#### Task objective
Filter the entries for the word "match". Copy each line in which it occurs.

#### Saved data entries

☆ ☆ ☆ ☆ ☆ ☆ ☆

(** X26. [processPage] adds one to [totalPages] exactly when it adds one to
    [successfulExtractions], and it returns the page's result only for a
    page that it counted so and not as failed. When it returns null it has
    counted one failure with one error or warning entry; but the two
    counters of success are incremented before the chunks are read, so a
    processing result that reports success and has no [chunks] array is
    counted as a page, as a successful extraction and as a failed one, and
    yields null. [processPage] throws only when a collaborator threw [null]
    or [undefined], the failure being counted before. *)
Theorem processPage_counts
    (extract : string -> ExtractOptions -> Completion ExtractionResult)
    (process : option string -> SourceInfo -> Completion ProcessingResult)
    (st : ProcessingStats) (url htmlContent now : string) :
  let out := processPage extract process st url htmlContent now in
  let st' := fst out in
  ps_successfulExtractions st' - ps_successfulExtractions st
  = ps_totalPages st' - ps_totalPages st
  /\ match snd out with
     | Normal (Some page) =>
         ps_totalPages st' = ps_totalPages st + 1
         /\ ps_failedExtractions st' = ps_failedExtractions st
         /\ ps_errors st' = ps_errors st
         /\ ps_warnings st' = ps_warnings st
         /\ ps_totalChunks st' = ps_totalChunks st + page_chunkCount page
         /\ page_chunkCount page = Z.of_nat (length (page_chunks page))
         /\ processing_chunks (page_processingResult page) = Some (page_chunks page)
     | Normal None =>
         ps_failedExtractions st' = ps_failedExtractions st + 1
         /\ (length (ps_errors st') + length (ps_warnings st')
             = length (ps_errors st) + length (ps_warnings st) + 1)%nat
         /\ ps_totalChunks st' = ps_totalChunks st
         /\ (ps_totalPages st' = ps_totalPages st
             \/ ps_totalPages st' = ps_totalPages st + 1
                /\ exists extractionResult processingResult,
                     process (extraction_markdown extractionResult)
                       {| sourceUrl := url;
                          source_title := extraction_title extractionResult;
                          extractedAt := now |} = Normal processingResult
                     /\ processing_chunks processingResult = None)
     | Throw thrown =>
         thrown = PlainError "TypeError"
                    "Cannot read properties of undefined (reading 'message')"
         /\ ps_failedExtractions st' = ps_failedExtractions st + 1
         /\ ps_totalPages st' = ps_totalPages st
         /\ ps_errors st' = ps_errors st
         /\ ps_warnings st' = ps_warnings st
         /\ (extract htmlContent
               {| extract_url := url; extract_fallback := false;
                  extract_minContentLength := None |} = Throw Nullish
             \/ exists extractionResult,
                  process (extraction_markdown extractionResult)
                    {| sourceUrl := url;
                       source_title := extraction_title extractionResult;
                       extractedAt := now |} = Throw Nullish)
     end
  /\ (forall extractionResult processingResult,
        extract htmlContent
          {| extract_url := url; extract_fallback := false;
             extract_minContentLength := None |} = Normal extractionResult ->
        extraction_success extractionResult = true ->
        process (extraction_markdown extractionResult)
          {| sourceUrl := url;
             source_title := extraction_title extractionResult;
             extractedAt := now |} = Normal processingResult ->
        processing_success processingResult = true ->
        processing_chunks processingResult = None ->
        snd out = Normal None
        /\ ps_totalPages st' = ps_totalPages st + 1
        /\ ps_successfulExtractions st' = ps_successfulExtractions st + 1
        /\ ps_failedExtractions st' = ps_failedExtractions st + 1
        /\ ps_errors st'
           = (ps_errors st
              ++ [{| CrawlingStats.message :=
                       "Cannot read properties of undefined (reading 'length')";
                     CrawlingStats.url := url; CrawlingStats.timestamp := now |}])%list).
Proof.
  cbv zeta. split; [| split].
  - destruct (processPage_cases extract process st url htmlContent now)
      as [(page & _ & Hst & _)
         | [(errors & warnings & _ & _ & Hst)
           | [(errors & _ & _ & Hst & _) | (_ & Hst & _)]]];
      cbv zeta in Hst; rewrite Hst; cbn; lia.
  - destruct (processPage_cases extract process st url htmlContent now)
      as [(page & Hout & Hst & Hcount & Hchunks)
         | [(errors & warnings & Hout & Hlen & Hst)
           | [(errors & Hout & Hlen & Hst & er & pr & _ & Hpr & Hnone)
             | (Hout & Hst & Hnull)]]];
      cbv zeta in Hout, Hst; rewrite Hout, Hst; cbn.
    + repeat split; assumption.
    + rewrite !length_app. split; [reflexivity |]. split; [lia |].
      split; [reflexivity |]. left. reflexivity.
    + rewrite !length_app. cbn [length]. split; [reflexivity |]. split; [lia |].
      split; [reflexivity |]. right. split; [reflexivity |]. eauto.
    + split; [reflexivity |]. split; [reflexivity |]. split; [reflexivity |].
      split; [apply app_nil_r |]. split; [apply app_nil_r | exact Hnull].
  - intros er pr Hextract Hsuccess Hprocess Hpsuccess Hnone.
    unfold processPage, processPage_try.
    rewrite Hextract, Hsuccess. cbn [negb]. rewrite Hprocess, Hpsuccess. cbn [negb].
    rewrite Hnone. cbn. repeat split.
Qed.

Lemma processPage_counts_witness :
  let out := processPage plain_extractor chunkless_processor new_ProcessingStats
               "https://example.com/docs/intro" "<html><body><h1>Title</h1></body></html>"
               "2024-01-01T00:00:00.000Z" in
  snd out = Normal None
  /\ ps_totalPages (fst out) = 1
  /\ ps_successfulExtractions (fst out) = 1
  /\ ps_failedExtractions (fst out) = 1.
Proof.
  cbv zeta.
  destruct (processPage_counts plain_extractor chunkless_processor new_ProcessingStats
              "https://example.com/docs/intro" "<html><body><h1>Title</h1></body></html>"
              "2024-01-01T00:00:00.000Z") as (_ & _ & H).
  cbv zeta in H.
  destruct (H _ _ eq_refl eq_refl eq_refl eq_refl eq_refl) as (H1 & H2 & H3 & H4 & _).
  repeat split; assumption.
Defined.

(** X27. [totalPages] counts only the pages that came through, so over any
    run of [processPage] from the initial statistics it stays equal to
    [successfulExtractions], and the [successRate] of [getProcessingStats]
    is 100 as soon as one page was counted, however many failed, and 0
    before. Pages and failures together count every page at least once and
    at most twice, and exactly once when every processing result has a
    [chunks] array. *)
Theorem processing_successRate_all_or_nothing
    (extract : string -> ExtractOptions -> Completion ExtractionResult)
    (process : option string -> SourceInfo -> Completion ProcessingResult)
    (pages : list (string * string)) (now : string) :
  let st := processPages extract process new_ProcessingStats pages now in
  ps_successfulExtractions st = ps_totalPages st
  /\ Z.of_nat (length pages) <= ps_totalPages st + ps_failedExtractions st
     <= 2 * Z.of_nat (length pages)
  /\ ((forall text info processingResult,
         process text info = Normal processingResult ->
         processing_chunks processingResult <> None) ->
      ps_totalPages st + ps_failedExtractions st = Z.of_nat (length pages))
  /\ processing_successRate st = (if 0 <? ps_totalPages st then 100 else 0).
Proof.
  cbv zeta.
  destruct (processPages_invariant extract process pages now new_ProcessingStats eq_refl)
    as (Heq & Hsum & Hexact & Hp).
  cbv zeta in *. cbn in Hsum, Hexact, Hp.
  split; [exact Heq |]. split; [lia |]. split; [intros H; specialize (Hexact H); lia |].
  unfold processing_successRate. rewrite Heq.
  destruct (0 <? ps_totalPages _) eqn:Hpos; [| reflexivity].
  apply Z.ltb_lt in Hpos. apply percent_full. exact Hpos.
Qed.

Lemma processing_successRate_all_or_nothing_witness :
  let st := processPages plain_extractor one_chunk_processor new_ProcessingStats
              [("https://example.com/a", "<p>a</p>"); ("https://example.com/b", "")]
              "2024-01-01T00:00:00.000Z" in
  ps_totalPages st + ps_failedExtractions st = 2
  /\ processing_successRate st = (if 0 <? ps_totalPages st then 100 else 0).
Proof.
  cbv zeta.
  destruct (processing_successRate_all_or_nothing plain_extractor one_chunk_processor
              [("https://example.com/a", "<p>a</p>"); ("https://example.com/b", "")]
              "2024-01-01T00:00:00.000Z") as (_ & _ & Hexact & Hrate).
  cbv zeta in Hexact, Hrate. split; [| exact Hrate].
  apply Hexact. intros text info pr Hpr.
  unfold one_chunk_processor in Hpr.
  destruct text as [t |]; [| discriminate Hpr].
  destruct (Reference.is_empty t); injection Hpr as <-; discriminate.
Defined.
(** X8.  Frames before the delimiter (the routing identities of the
    transport) do not enter the decoding: as long as none of them equals the
    delimiter, the message decodes as it does without them. *)
Theorem Decode_skips_prefix msg pre parts spare_ key :
  (forall p, p ∈ pre -> slice_bytes p <> delimiter) ->
  RawMessage.Decode msg (Frames (pre ++ parts) spare_) key
  = RawMessage.Decode msg (Frames parts spare_) key.
Proof.
  intros Hpre.
  assert (Hf : findIndex (Frames (pre ++ parts) spare_) delimiter =
               match findIndex (Frames parts spare_) delimiter with
               | Ok i => Ok (i + length pre)
               | r => r
               end).
  { unfold findIndex. cbn [elems].
    rewrite (findIndexFrom_prefix 0 pre parts delimiter Hpre).
    apply (findIndexFrom_shift 0). }
  destruct (findIndex (Frames parts spare_) delimiter) as [i|e|p] eqn:Ei.
  - apply (Decode_window msg _ _ key (i + length pre) i Hf Ei).
    + unfold cap. cbn [elems spare]. rewrite length_app. lia.
    + cbn [elems spare]. rewrite <- app_assoc.
      replace (i + length pre + 2) with (length pre + (i + 2)) by lia.
      now rewrite drop_app_add.
    + intros k _. cbn [elems]. rewrite lookup_app_r by lia. f_equal. lia.
  - unfold RawMessage.Decode. now rewrite Hf, Ei.
  - unfold RawMessage.Decode. now rewrite Hf, Ei.
Qed.

Lemma Decode_skips_prefix_witness :
  RawMessage.Decode RawMessage.zero
    (Frames ([Some "kernel.1234.status"; Some "id"] ++ Fixtures.execWire) []) None
  = Ok Fixtures.execRaw.
Proof.
  transitivity (RawMessage.Decode RawMessage.zero (Frames Fixtures.execWire []) None);
    [|reflexivity].
  apply (Decode_skips_prefix RawMessage.zero [Some "kernel.1234.status"; Some "id"]
           Fixtures.execWire [] None).
  intros p Hp. apply list_elem_of_In in Hp.
  destruct Hp as [<-|[<-|[]]]; vm_compute; discriminate.
Defined.

(** X9.  Frames after the four records (the buffers of the protocol, and
    the nil frame Encode leaves at the end) do not enter the decoding, nor
    does the spare capacity, once the four records are within the length. *)
Theorem Decode_skips_suffix msg parts extra spare_ spare' key i :
  findIndex (Frames parts spare_) delimiter = Ok i ->
  i + 6 <= length parts ->
  RawMessage.Decode msg (Frames (parts ++ extra) spare') key
  = RawMessage.Decode msg (Frames parts spare_) key.
Proof.
  intros Hi Hlen.
  assert (Hf : findIndex (Frames (parts ++ extra) spare') delimiter = Ok i).
  { unfold findIndex in *. cbn [elems] in *. now apply findIndexFrom_suffix. }
  apply (Decode_window msg _ _ key i i Hf Hi).
  - unfold cap. cbn [elems spare]. rewrite length_app. lia.
  - cbn [elems spare]. rewrite <- app_assoc.
    rewrite !drop_app_le by lia. rewrite !take_app_le; [reflexivity|..];
      rewrite length_drop; lia.
  - intros k Hk. cbn [elems]. apply lookup_app_l. lia.
Qed.
Lemma pools_ranked :
  pools data ratio = Some (slice_to ranked k, slice_from ranked k).
Proof.
  unfold pools. rewrite Hk. cbn [bind].
  unfold slice_to, slice_from, ranking. fold ranked.
  rewrite slice_index_keys.
  set (n := slice_index ranked k).
  rewrite firstn_map, skipn_map.
  rewrite (subdict_items data (firstn n ranked)); simpl.
  - rewrite (subdict_items data (skipn n ranked)); simpl; [reflexivity | | |].
    + exact Hkeys.
    + apply ranked_incl. intros kv Hkv.
      rewrite <- (firstn_skipn n ranked). apply in_or_app. now right.
    + rewrite <- skipn_map. apply NoDup_skipn, ranked_keys_NoDup.
  - exact Hkeys.
  - apply ranked_incl. intros kv Hkv.
    rewrite <- (firstn_skipn n ranked). apply in_or_app. now left.
  - rewrite <- firstn_map. apply NoDup_firstn, ranked_keys_NoDup.
Qed.
End Pools.

(** C10 (as stated, refuted). One item and the ratio
    [0.49999999999999994]: the product is below one half, so its nearest
    integer is 0 however halves are rounded; line 184 adds [0.5], the float
    sum is [1.0], and the one item is held out. Five items and the ratio
    [0.3]: the float nearest to three tenths is below it, so the nearest
    integer of five times the ratio is 1; line 184 rounds the product to
    [1.5] and holds out 2 items. Five items and the ratio [0.5]: the product
    is [2.5], Python's [round] gives 2, and line 184 holds out 3 items. *)
Lemma split_off_is_not_round :
  (pools never_attested below_half = Some (never_attested, [])
   /\ (inject_Z 1 * value below_half < 1 # 2)%Q
   /\ pool_size never_attested below_half = 0
   /\ round_half_even (inject_Z 1 * value below_half) = 0%Z)
  /\ (pools five_items three_tenths
      = Some (firstn 2 (ranked_items five_items),
              skipn 2 (ranked_items five_items))
      /\ pool_size five_items three_tenths = 1
      /\ round_half_even (inject_Z 5 * value three_tenths) = 1%Z)
  /\ (pools five_items half
      = Some (firstn 3 (ranked_items five_items),
              skipn 3 (ranked_items five_items))
      /\ round_half_even (inject_Z 5 * value half) = 2%Z).
Proof. repeat split; vm_compute; reflexivity. Qed.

☆ ☆ ☆ ☆ ☆ ☆ ☆

#### Solution for this task
  /\ match snd out with
               match findIndex (Frames parts spare_) delimiter with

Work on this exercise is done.